▸ **What is being asked**
In the listing below, find the line holding "Definition is_definition (t" and the line holding "if String.eqb scheme". Write out those two lines and all lines between, exactly, and nothing more.

▸ **Data listing**
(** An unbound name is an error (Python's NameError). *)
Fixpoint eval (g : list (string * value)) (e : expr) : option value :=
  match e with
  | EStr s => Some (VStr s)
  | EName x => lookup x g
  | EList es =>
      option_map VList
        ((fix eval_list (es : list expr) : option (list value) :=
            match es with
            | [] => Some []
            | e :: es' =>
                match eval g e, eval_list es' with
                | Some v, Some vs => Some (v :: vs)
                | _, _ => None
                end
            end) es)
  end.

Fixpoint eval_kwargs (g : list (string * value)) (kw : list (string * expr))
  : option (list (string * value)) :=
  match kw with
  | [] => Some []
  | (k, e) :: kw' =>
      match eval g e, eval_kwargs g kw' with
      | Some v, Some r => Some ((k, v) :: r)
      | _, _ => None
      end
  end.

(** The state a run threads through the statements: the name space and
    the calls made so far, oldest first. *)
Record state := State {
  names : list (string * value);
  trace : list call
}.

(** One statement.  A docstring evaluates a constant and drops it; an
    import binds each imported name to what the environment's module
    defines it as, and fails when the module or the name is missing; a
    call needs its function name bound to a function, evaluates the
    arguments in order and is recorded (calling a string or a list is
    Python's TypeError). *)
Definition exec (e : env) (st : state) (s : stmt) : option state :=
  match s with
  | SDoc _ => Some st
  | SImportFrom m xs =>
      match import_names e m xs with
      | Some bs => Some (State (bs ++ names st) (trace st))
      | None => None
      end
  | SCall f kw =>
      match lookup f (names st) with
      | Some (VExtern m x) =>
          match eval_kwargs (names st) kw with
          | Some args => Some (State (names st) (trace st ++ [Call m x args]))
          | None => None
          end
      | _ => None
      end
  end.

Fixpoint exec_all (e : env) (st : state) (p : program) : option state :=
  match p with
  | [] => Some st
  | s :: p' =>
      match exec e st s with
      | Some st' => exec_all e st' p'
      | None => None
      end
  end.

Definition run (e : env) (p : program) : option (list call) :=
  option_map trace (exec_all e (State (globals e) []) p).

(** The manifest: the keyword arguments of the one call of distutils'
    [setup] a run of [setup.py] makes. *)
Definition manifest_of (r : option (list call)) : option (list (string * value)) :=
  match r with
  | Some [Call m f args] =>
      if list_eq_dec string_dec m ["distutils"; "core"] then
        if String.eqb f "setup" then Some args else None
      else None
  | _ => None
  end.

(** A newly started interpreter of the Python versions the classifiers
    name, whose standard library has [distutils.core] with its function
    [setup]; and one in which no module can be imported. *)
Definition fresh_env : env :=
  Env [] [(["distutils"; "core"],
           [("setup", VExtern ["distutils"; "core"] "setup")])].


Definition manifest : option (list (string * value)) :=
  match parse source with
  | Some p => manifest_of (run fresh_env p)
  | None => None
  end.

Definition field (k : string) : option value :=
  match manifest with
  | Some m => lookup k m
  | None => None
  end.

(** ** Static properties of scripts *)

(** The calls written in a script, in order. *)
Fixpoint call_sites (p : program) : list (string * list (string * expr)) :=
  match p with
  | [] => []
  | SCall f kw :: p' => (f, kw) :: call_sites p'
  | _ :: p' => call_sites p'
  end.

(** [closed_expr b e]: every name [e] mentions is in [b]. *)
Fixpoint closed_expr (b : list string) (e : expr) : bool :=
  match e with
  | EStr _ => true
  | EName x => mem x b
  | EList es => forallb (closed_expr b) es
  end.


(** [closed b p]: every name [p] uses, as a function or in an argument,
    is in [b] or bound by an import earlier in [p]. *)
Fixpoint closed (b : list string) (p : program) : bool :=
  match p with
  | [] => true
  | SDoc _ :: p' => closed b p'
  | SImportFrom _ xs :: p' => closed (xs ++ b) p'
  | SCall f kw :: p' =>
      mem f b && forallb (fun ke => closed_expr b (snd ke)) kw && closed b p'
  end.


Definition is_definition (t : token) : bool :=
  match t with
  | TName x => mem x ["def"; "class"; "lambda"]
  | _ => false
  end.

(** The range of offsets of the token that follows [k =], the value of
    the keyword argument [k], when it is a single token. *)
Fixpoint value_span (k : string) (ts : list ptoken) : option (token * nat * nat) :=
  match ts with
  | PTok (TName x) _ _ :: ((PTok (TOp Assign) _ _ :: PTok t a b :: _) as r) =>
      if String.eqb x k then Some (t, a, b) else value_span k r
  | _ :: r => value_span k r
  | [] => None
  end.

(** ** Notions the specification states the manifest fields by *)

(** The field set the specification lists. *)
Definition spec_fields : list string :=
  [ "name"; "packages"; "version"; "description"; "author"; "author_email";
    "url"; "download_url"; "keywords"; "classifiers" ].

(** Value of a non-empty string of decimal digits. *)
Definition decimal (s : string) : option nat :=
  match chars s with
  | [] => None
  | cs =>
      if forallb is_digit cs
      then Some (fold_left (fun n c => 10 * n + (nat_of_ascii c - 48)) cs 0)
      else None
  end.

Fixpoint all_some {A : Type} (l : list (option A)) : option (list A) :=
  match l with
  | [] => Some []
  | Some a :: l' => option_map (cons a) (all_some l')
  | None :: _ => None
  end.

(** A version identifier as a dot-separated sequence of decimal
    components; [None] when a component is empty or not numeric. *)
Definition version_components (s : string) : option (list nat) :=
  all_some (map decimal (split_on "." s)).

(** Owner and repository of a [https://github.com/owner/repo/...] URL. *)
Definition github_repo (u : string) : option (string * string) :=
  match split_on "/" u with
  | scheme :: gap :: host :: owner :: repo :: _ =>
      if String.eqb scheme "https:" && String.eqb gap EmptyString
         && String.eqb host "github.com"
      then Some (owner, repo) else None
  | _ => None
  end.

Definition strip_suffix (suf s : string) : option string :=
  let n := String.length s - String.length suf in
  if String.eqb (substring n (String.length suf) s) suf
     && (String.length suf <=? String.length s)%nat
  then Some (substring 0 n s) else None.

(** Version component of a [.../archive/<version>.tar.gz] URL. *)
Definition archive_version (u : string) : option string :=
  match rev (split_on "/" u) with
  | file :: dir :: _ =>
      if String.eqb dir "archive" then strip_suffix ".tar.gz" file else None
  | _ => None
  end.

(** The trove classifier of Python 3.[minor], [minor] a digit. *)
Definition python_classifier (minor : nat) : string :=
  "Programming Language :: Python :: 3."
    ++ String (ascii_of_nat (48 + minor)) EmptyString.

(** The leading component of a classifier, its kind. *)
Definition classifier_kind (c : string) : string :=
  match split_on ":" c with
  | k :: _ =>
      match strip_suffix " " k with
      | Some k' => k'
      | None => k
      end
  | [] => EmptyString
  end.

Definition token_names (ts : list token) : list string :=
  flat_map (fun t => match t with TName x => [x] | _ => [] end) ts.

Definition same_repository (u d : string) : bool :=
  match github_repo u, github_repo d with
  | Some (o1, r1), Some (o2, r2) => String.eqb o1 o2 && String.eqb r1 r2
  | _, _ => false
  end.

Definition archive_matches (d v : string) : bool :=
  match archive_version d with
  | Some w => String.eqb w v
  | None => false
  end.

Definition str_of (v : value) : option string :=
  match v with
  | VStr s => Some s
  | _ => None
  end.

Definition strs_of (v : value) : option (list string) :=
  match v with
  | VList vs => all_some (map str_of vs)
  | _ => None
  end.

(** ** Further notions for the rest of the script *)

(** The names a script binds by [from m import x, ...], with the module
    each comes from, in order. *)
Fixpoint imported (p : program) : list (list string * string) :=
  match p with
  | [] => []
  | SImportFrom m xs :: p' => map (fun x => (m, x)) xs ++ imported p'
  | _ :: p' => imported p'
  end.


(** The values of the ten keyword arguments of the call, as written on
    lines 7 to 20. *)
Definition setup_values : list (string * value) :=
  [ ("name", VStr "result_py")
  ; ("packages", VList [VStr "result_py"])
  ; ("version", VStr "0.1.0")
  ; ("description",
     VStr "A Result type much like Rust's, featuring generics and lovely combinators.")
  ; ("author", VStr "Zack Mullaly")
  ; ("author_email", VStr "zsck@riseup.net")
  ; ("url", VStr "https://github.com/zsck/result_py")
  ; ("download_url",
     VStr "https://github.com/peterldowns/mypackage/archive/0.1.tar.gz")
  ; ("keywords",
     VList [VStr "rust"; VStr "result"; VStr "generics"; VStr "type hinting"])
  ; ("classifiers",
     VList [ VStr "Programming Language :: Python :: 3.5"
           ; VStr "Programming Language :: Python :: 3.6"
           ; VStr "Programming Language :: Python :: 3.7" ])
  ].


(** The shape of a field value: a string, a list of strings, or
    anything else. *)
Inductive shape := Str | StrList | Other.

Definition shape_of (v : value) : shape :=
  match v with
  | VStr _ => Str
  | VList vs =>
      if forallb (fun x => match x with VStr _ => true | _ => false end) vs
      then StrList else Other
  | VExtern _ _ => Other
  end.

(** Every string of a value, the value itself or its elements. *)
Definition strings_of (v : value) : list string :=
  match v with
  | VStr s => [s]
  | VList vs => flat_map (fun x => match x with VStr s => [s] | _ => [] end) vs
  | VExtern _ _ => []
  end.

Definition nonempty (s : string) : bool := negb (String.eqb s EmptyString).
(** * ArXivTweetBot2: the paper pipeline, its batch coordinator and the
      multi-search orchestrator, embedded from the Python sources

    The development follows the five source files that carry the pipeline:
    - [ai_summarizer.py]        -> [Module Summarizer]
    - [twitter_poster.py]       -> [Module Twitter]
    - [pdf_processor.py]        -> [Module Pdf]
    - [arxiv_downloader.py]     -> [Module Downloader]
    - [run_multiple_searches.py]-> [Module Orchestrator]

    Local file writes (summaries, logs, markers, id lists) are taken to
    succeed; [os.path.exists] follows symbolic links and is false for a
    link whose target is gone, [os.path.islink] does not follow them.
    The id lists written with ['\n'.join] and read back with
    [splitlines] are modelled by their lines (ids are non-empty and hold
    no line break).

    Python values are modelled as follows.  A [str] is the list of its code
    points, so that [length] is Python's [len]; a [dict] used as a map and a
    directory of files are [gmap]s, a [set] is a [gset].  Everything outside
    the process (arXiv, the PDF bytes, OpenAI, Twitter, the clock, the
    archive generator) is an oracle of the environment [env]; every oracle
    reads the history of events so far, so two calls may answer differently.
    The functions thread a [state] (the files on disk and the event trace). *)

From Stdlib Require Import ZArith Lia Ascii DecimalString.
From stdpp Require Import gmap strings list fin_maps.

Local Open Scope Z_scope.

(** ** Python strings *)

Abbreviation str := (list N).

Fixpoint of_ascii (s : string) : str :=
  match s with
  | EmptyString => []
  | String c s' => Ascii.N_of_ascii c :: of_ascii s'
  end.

▸ **Answer to this problem**
Definition is_definition (t : token) : bool :=
  match t with
  | TName x => mem x ["def"; "class"; "lambda"]
  | _ => false
  end.

(** The range of offsets of the token that follows [k =], the value of
    the keyword argument [k], when it is a single token. *)
Fixpoint value_span (k : string) (ts : list ptoken) : option (token * nat * nat) :=
  match ts with
  | PTok (TName x) _ _ :: ((PTok (TOp Assign) _ _ :: PTok t a b :: _) as r) =>
      if String.eqb x k then Some (t, a, b) else value_span k r
  | _ :: r => value_span k r
  | [] => None
  end.

(** ** Notions the specification states the manifest fields by *)

(** The field set the specification lists. *)
Definition spec_fields : list string :=
  [ "name"; "packages"; "version"; "description"; "author"; "author_email";
    "url"; "download_url"; "keywords"; "classifiers" ].

(** Value of a non-empty string of decimal digits. *)
Definition decimal (s : string) : option nat :=
  match chars s with
  | [] => None
  | cs =>
      if forallb is_digit cs
      then Some (fold_left (fun n c => 10 * n + (nat_of_ascii c - 48)) cs 0)
      else None
  end.

Fixpoint all_some {A : Type} (l : list (option A)) : option (list A) :=
  match l with
  | [] => Some []
  | Some a :: l' => option_map (cons a) (all_some l')
  | None :: _ => None
  end.

(** A version identifier as a dot-separated sequence of decimal
    components; [None] when a component is empty or not numeric. *)
Definition version_components (s : string) : option (list nat) :=
  all_some (map decimal (split_on "." s)).

(** Owner and repository of a [https://github.com/owner/repo/...] URL. *)
Definition github_repo (u : string) : option (string * string) :=
  match split_on "/" u with
  | scheme :: gap :: host :: owner :: repo :: _ =>
      if String.eqb scheme "https:" && String.eqb gap EmptyString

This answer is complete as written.